Politics play a role in the tax code's acceptance in Switzerland. It is remarkable, in fact, that with all the turmoil over taxes in most countries, the interconnection between the tax code and political institutions is seldom considered. In Russia, for example, political corruption and slack tax revenues are discussed in isolation, when by all appearances the country's onerous tax code helps generate black market activity, both economic and political. In the United States, frustration with the tax code is seldom addressed in its political dimension. This is not to say that Switzerland structured its political system with the intent of smoothing over the difficulty of tax collection common to Western societies. The political system does, however, have an impact. There appear to be two political structures in Switzerland that substantially ameliorate the classic tension of taxation.

First, of course, is the system of direct democracy at the federal and still more so the cantonal and communal levels. In one way, the ability to challenge any federal tax increase by means of the facultative referendum has proven a powerful tool for keeping tax rates down. And this is an important element; it is, however, only the most superficial result of the Swiss populism. The voters have the same power, indeed greater power, to limit taxes at the cantonal and local levels -- yet they have proven more willing to approve new and higher taxes at those levels than the voters in perhaps any other country in the world.

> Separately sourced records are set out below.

(* ===== verification/RunDurable.v ===== *)
(** * Every checkpoint of a run is accepted

    The invariant of the ledger is kept by every step of a run, so the reader
    accepts whatever the run publishes. *)

From S2P Require Import Prelude GoStrings GoBase Paths RunCost RunUsage RunUsageFacts RunBooks.
From S2P Require Import RunSystem RunProperties RunCheckpoint RunLedger RunPublish.

Open Scope Z_scope.

Section durable.
Context `{UUIDLib, MetadataDigest, CardSyntax}.

(** ** What the invariant of the ledger reads *)

Definition ledger_view (r : RunUsage) :=
  (r_limits r, r_started r, r_records r, r_droppedRecords r, price_table <$> r_cost r).

Lemma ledger_frame r r' cs es now :
  ledger_view r' = ledger_view r -> (has_store r' -> has_store r) ->
  Ledger r cs es now -> Ledger r' cs es now.
Proof.
  unfold ledger_view. intros [= E1 E2 E3 E4 E5] Hst [G1 G2 G3 G4 G5 G6 G7 G8].
  split; rewrite ?E1, ?E2, ?E3, ?E4; auto.
  intros i c e rec Hc He Hr. eapply ledger_row_cost; [exact E5|]. auto.
Qed.

Lemma ledger_later r cs es now now' :
  now <= now' -> Ledger r cs es now -> Ledger r cs es now'.
Proof.
  intros Hn [G1 G2 G3 G4 G5 G6 G7 G8]. split; try done; [| |lia].
  - intros i c Hc. destruct (G2 i c Hc). split; try done. lia.
  - eapply Forall_impl; [exact G5|]. intros e He. cbn in *.
    pose proof (since_ms_mono now now' (r_started r) Hn). lia.
Qed.
(* ===== verification/ProviderUsage.v ===== *)
(** * The accounting interface of provider calls

    [src/engine/execution/provider_usage.go] and [provider_usage_composite.go].
    A [ProviderUsageAdmitter] admits provider calls and hands out
    [ProviderUsageCall]s; code that calls a provider settles them through the
    package's helpers.  Interface values are records of methods over a state
    [W]; a method that a Go value may lack, and that the source looks for with a
    type assertion, is an [option].  What an owner promises to its callers is the
    class [Lawful], which the collector of a run satisfies and which is kept by
    the combination of two owners. *)

From S2P Require Import Prelude GoStrings GoBase RunCost RunUsage.

Open Scope Z_scope.

(** ** The interfaces *)

(** [ProviderUsageCall] with the optional methods that the package looks for. *)
Record ProviderUsageCall (W : Type) := {
  ProviderCallID : bytes;
  call_CompleteProviderUsage : option TokenUsage -> W -> W * option goerr;
  call_ReleaseProviderUsageBeforeDispatch : W -> W * option goerr;
  call_MarkProviderUsageAmbiguous : option goerr -> W -> W * option goerr;
  call_CompleteRequestUsage : option (bool -> W -> W * option goerr);
  call_FailClosedOnAmbiguousUsage : option (W -> bool);
  call_ObserveProviderCacheWrite : option (Z -> bytes -> W -> W);
  call_ObserveProviderResponseModel : option (bytes -> W -> W);
  call_ObserveProviderDiagnostics : option (Diagnostics -> W -> W)
}.
Arguments ProviderCallID {W}.
Arguments call_CompleteProviderUsage {W}.
Arguments call_ReleaseProviderUsageBeforeDispatch {W}.
Arguments call_MarkProviderUsageAmbiguous {W}.
Arguments call_CompleteRequestUsage {W}.
Arguments call_FailClosedOnAmbiguousUsage {W}.
Arguments call_ObserveProviderCacheWrite {W}.
Arguments call_ObserveProviderResponseModel {W}.
Arguments call_ObserveProviderDiagnostics {W}.
(* ===== verification/RunOwner.v ===== *)
(** * The collector of a run as an owner

    [RunUsage] behind the accounting interface.  The state is the run of
    [RunSystem] with the number of rounds used: a round gives what one operation
    of the collector takes from outside, that is the outcome of writing a
    checkpoint, a fresh identifier, two readings of the clock, and, for an
    admission that waits, what the other goroutines do meanwhile and the state
    of the context afterwards. *)

From S2P Require Import Prelude GoStrings GoBase RunCost RunUsage RunUsageFacts RunBooks.
From S2P Require Import RunSystem RunProperties ProviderUsage.

Open Scope Z_scope.

Record round := {
  rd_writer : writer; rd_id : bytes; rd_t1 : Z; rd_t2 : Z;
  rd_others : run -> run; rd_ctx : option goerr
}.

Record collector := { col_run : run; col_round : nat }.

Section owner.
Context `{UUIDLib, MetadataDigest}.
Context (rounds : nat -> round) (patience : nat).

Definition settle_call (u : option TokenUsage) (release : bool) (billable : option bool) (i : nat)
    (w : collector) : collector * option goerr :=
  let rd := rounds (col_round w) in
  let run := do_settle (rd_writer rd) (rd_t1 rd) (rd_t2 rd) u release billable i (col_run w) in
  ({| col_run := run; col_round := S (col_round w) |}, c ← calls run !! i; c_settlementErr c).

(** An observation of the call [i]. *)
Definition observe_call (f : runUsageCall -> RunUsage -> RunUsage * runUsageCall) (i : nat) (w : collector)
    : collector :=
  match calls (col_run w) !! i with
  | None => w
  | Some c =>
      let '(r, c) := f c (usage (col_run w)) in
      {| col_run := {| usage := r; calls := <[i := c]> (calls (col_run w)); clock := clock (col_run w) |};
         col_round := col_round w |}
  end.

(** The call [i] of the run, whose identifier is [id]. *)
Definition run_call (i : nat) (id : bytes) : ProviderUsageCall collector := {|
  ProviderCallID := id;
  call_CompleteProviderUsage u := settle_call u false None i;
  call_ReleaseProviderUsageBeforeDispatch := settle_call None true None i;
  call_MarkProviderUsageAmbiguous _ := settle_call None false None i;
  call_CompleteRequestUsage := Some (fun billable => settle_call (Some no_usage) false (Some billable) i);
  call_FailClosedOnAmbiguousUsage := Some (fun w => failClosedOnAmbiguousUsageLocked (usage (col_run w)));
  call_ObserveProviderCacheWrite := Some (fun tokens ttl =>
    observe_call (fun c r => (r, ObserveProviderCacheWrite tokens ttl c)) i);
  call_ObserveProviderResponseModel := Some (fun model =>
    observe_call (ObserveProviderResponseModel model) i);
  call_ObserveProviderDiagnostics := Some (fun dg =>
    observe_call (fun c r => (ObserveProviderDiagnostics dg c r, c)) i)
|}.

(** The loop of [AdmitProviderUsage]: after a wait it starts again. *)
Fixpoint admit_rounds (fuel : nat) (ctx : option goerr) (d : ProviderUsageDescriptor) (w : collector)
    : collector * admission collector :=
  match fuel with
  | O => (w, Blocked)
  | S fuel =>
      let rd := rounds (col_round w) in
      let s := col_run w in
      let '(r, made, res) :=
        AdmitProviderUsage (rd_writer rd) (rd_id rd) (rd_t1 rd) (rd_t2 rd) ctx d (usage s) in
      let s := {| usage := r; calls := calls s ++ option_list made; clock := rd_t2 rd |} in
      match res with
      | AdmitError e => ({| col_run := s; col_round := S (col_round w) |}, Denied e)
      | CallAdmitted c =>
          ({| col_run := s; col_round := S (col_round w) |},
           Granted (Some (run_call (length (calls (col_run w))) (c_id c))))
      | AdmitWait _ =>
          admit_rounds fuel (rd_ctx rd) d {| col_run := rd_others rd s; col_round := S (col_round w) |}
      end
  end.

Definition run_owner : ProviderUsageAdmitter collector := {|
  owner_NewLogicalRoundID w :=
    ({| col_run := col_run w; col_round := S (col_round w) |}, rd_id (rounds (col_round w)));
  owner_AdmitProviderUsage := admit_rounds patience;
  owner_RequestUsageAvailable := Some (fun d w => RunUsage.RequestUsageAvailable (usage (col_run w)) d);
  owner_ProviderCostReservationPolicy := Some (fun w => ProviderCostReservationPolicy (usage (col_run w)))
|}.

(** ** It is lawful *)

(** The call [i] is settled. *)
Definition call_settled (i : nat) (w : collector) : Prop :=
  forall c, calls (col_run w) !! i = Some c -> c_settled c = true.

Lemma settleRequest_settles wr t1 t2 u rel bil c r :
  c_settled (settleRequest wr t1 t2 u rel bil c r).1.2 = true.
Proof.
  unfold settleRequest. destruct (c_settled c) eqn:Ec; [done|].
  rewrite settleRequestLocked_eq by done. cbv zeta.
  destruct (persistCheckpointLocked _ _ _ _) as [r' [e|]]; done.
Qed.

Lemma settle_call_settles u rel bil i w : call_settled i (settle_call u rel bil i w).1.
Proof.
  unfold call_settled, settle_call. cbn [fst col_run]. unfold do_settle.
  destruct (calls (col_run w) !! i) as [c|] eqn:Ei; [|by rewrite Ei].
  pose proof (settleRequest_settles (rd_writer (rounds (col_round w))) (rd_t1 (rounds (col_round w)))
    (rd_t2 (rounds (col_round w))) u rel bil c (usage (col_run w))) as Hs.
  destruct (settleRequest _ _ _ _ _ _ _ _) as [[r c'] e]. cbn [calls].
  apply lookup_lt_Some in Ei. rewrite list_lookup_insert_eq by done. by intros x [= <-].
Qed.

Lemma run_call_promise i id : TrimSpace id <> [] -> promise (run_call i id) (call_settled i).
Proof.
  intros Hid. split; [done|intros; apply settle_call_settles..|].
  intros f b w [= <-]. apply settle_call_settles.
Qed.

Lemma admitted_open wr id t1 t2 ctx d r r' made c :
  AdmitProviderUsage wr id t1 t2 ctx d r = (r', made, CallAdmitted c) ->
  made = Some c /\ c_settled c = false /\ c_id c = id.
Proof.
  assert (forall i rv a r0, admit_call wr id t1 t2 d i rv a r0 = (r', made, CallAdmitted c) ->
    made = Some c /\ c_settled c = false /\ c_id c = id) as Ha.
  { intros i rv a r0. unfold admit_call. set (r1 := both _ _ _).
    set (c0 := {| c_route := _ |}). unfold appendCallRecord. destruct (_ =? _)%nat;
      destruct (persistCheckpointLocked _ _ _ _) as [r3 [e|]];
      try (destruct (settleRequestLocked _ _ _ _ _ _) as [[? ?] ?]; done); by intros [= _ <- <-]. }
  assert (forall cause budget r0, deny wr t2 cause budget r0 = (r', made, CallAdmitted c) -> False) as Hd.
  { intros cause budget r0. unfold deny. by destruct (persistCheckpointLocked _ _ _ _). }
  unfold AdmitProviderUsage. destruct ctx; [done|]. destruct (r_checkpointErr r); [done|].
  destruct (r_sealed r); [done|]. destruct (admission_denial _ _ _) as [[? ?]|]; [by intros ?%Hd|].
  destruct (reserveCost _ _ _) as [| |x|rv a k]; [apply Ha|by intros ?%Hd| |apply Ha].
  destruct (may_fit_later r x); [by destruct (wait_channel r)|by intros ?%Hd].
Qed.

(** The call that an admission grants is the last one of the run, and open. *)
Lemma granted_call ctx d w w' x :
  owner_AdmitProviderUsage run_owner ctx d w = (w', Granted x) ->
  exists i n c, x = Some (run_call i (rd_id (rounds n))) /\ S i = length (calls (col_run w')) /\
    calls (col_run w') !! i = Some c /\ c_settled c = false.
Proof.
  cbn [run_owner owner_AdmitProviderUsage]. revert ctx w.
  induction patience as [|fuel IH]; intros ctx w; [done|]. cbn [admit_rounds].
  destruct (AdmitProviderUsage _ _ _ _ _ _ _) as [[r made] res] eqn:E. destruct res as [e|ch|c]; [done|by intros ?%IH|].
  apply admitted_open in E as (-> & Hs & Hc). intros [= <- <-]. rewrite Hc.
  exists (length (calls (col_run w))), (col_round w), c. split; [done|]. cbn.
  rewrite length_app, lookup_app_r, Nat.sub_diag by lia. cbn. split_and!; try done. lia.
Qed.

(** The collector keeps the promises of the interface, given identifiers that
    are not blank. *)
#[export] Instance run_owner_lawful :
  (forall n, TrimSpace (rd_id (rounds n)) <> []) -> Lawful run_owner.
Proof.
  intros Hid ctx d w w' x (i & n & c & -> & _ & Hc & Hs)%granted_call.
  exists (run_call i (rd_id (rounds n))), (call_settled i). split; [done|].
  split; [by apply run_call_promise|]. intros Hset. specialize (Hset c Hc). congruence.
Qed.
End owner.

As Tocqueville observed in the nineteenth century, "it is the cantons and the communes that provide things to the people" -- services and goods, schools and roads. Although the Swiss polity is somewhat more centralized today than when he made those remarks (1848), it is nevertheless still one of the most decentralized systems in the world. And local government is highly popular -- in large part because of the extreme degree of popular participation in it. Almost no tax may be increased without a popular vote -- in many cases, at a direct popular assembly, where the electorate may confront the politicians or other voters who propose the new burdens face to face, "looking them in the eye," as the Swiss like to say.

The phenomenon can perhaps be best understood if we compare the process by which taxes might be raised in Switzerland to that of other countries that have representative -- but not direct -- democracy. In the United States or Europe, most tax changes or increases are passed by a legislature, typically by narrow margins, and with much political agitation. The agitation must be greater, not lesser, because of the fact that everyone seeking to influence the decision knows there is no ultimate check by the people. The political message of the electorate, everyone realizes, is filtered before it reaches the few dozen elites who will make the decision -- and accordingly, all concerned seek to turn up the volume in order to get their message across. Voters, who do not enjoy the privilege of acting as legislators themselves, pay less attention to the merits and details of such issues than they would as quasi-legislators -- they must spend a proportionately greater amount of their time contriving ways to make their voice heard by the system. Likewise, their leaders, of whatever party, spend proportionately greater energy and time trying to stir up the passions of voters, and alert them to their direct interest on an issue, than in educating the electorate toward what all know will be the ultimate decision -- a vote by the people.

As a result, not only is the process less educational, for leaders and the people alike, but it results in the feeling that the popular wisdom has been cheated. How many of the major tax votes in the United States, for instance -- 1981, 1986, 1990, and 1993 -- were passed by narrow margins, with many of the decisive votes determined by lobbying and other pressures having little to do with the overall merits of the change? How much was the electorate stirred up and urged by both sides to contact their representatives -- but, in the end, without any direct voice in the outcome? The elitism of this process renders the legislative process more vulnerable to manipulation at the same time that it creates the appearance of a rigged game and alienates the voter from the result.

As a review of the initiative and referendum process suggests, it is more difficult to raise taxes in Switzerland than in perhaps any other country. Yet, taxes are raised and altered from time to time. And when they are, there is less resentment than elsewhere, because the burdens are self-imposed.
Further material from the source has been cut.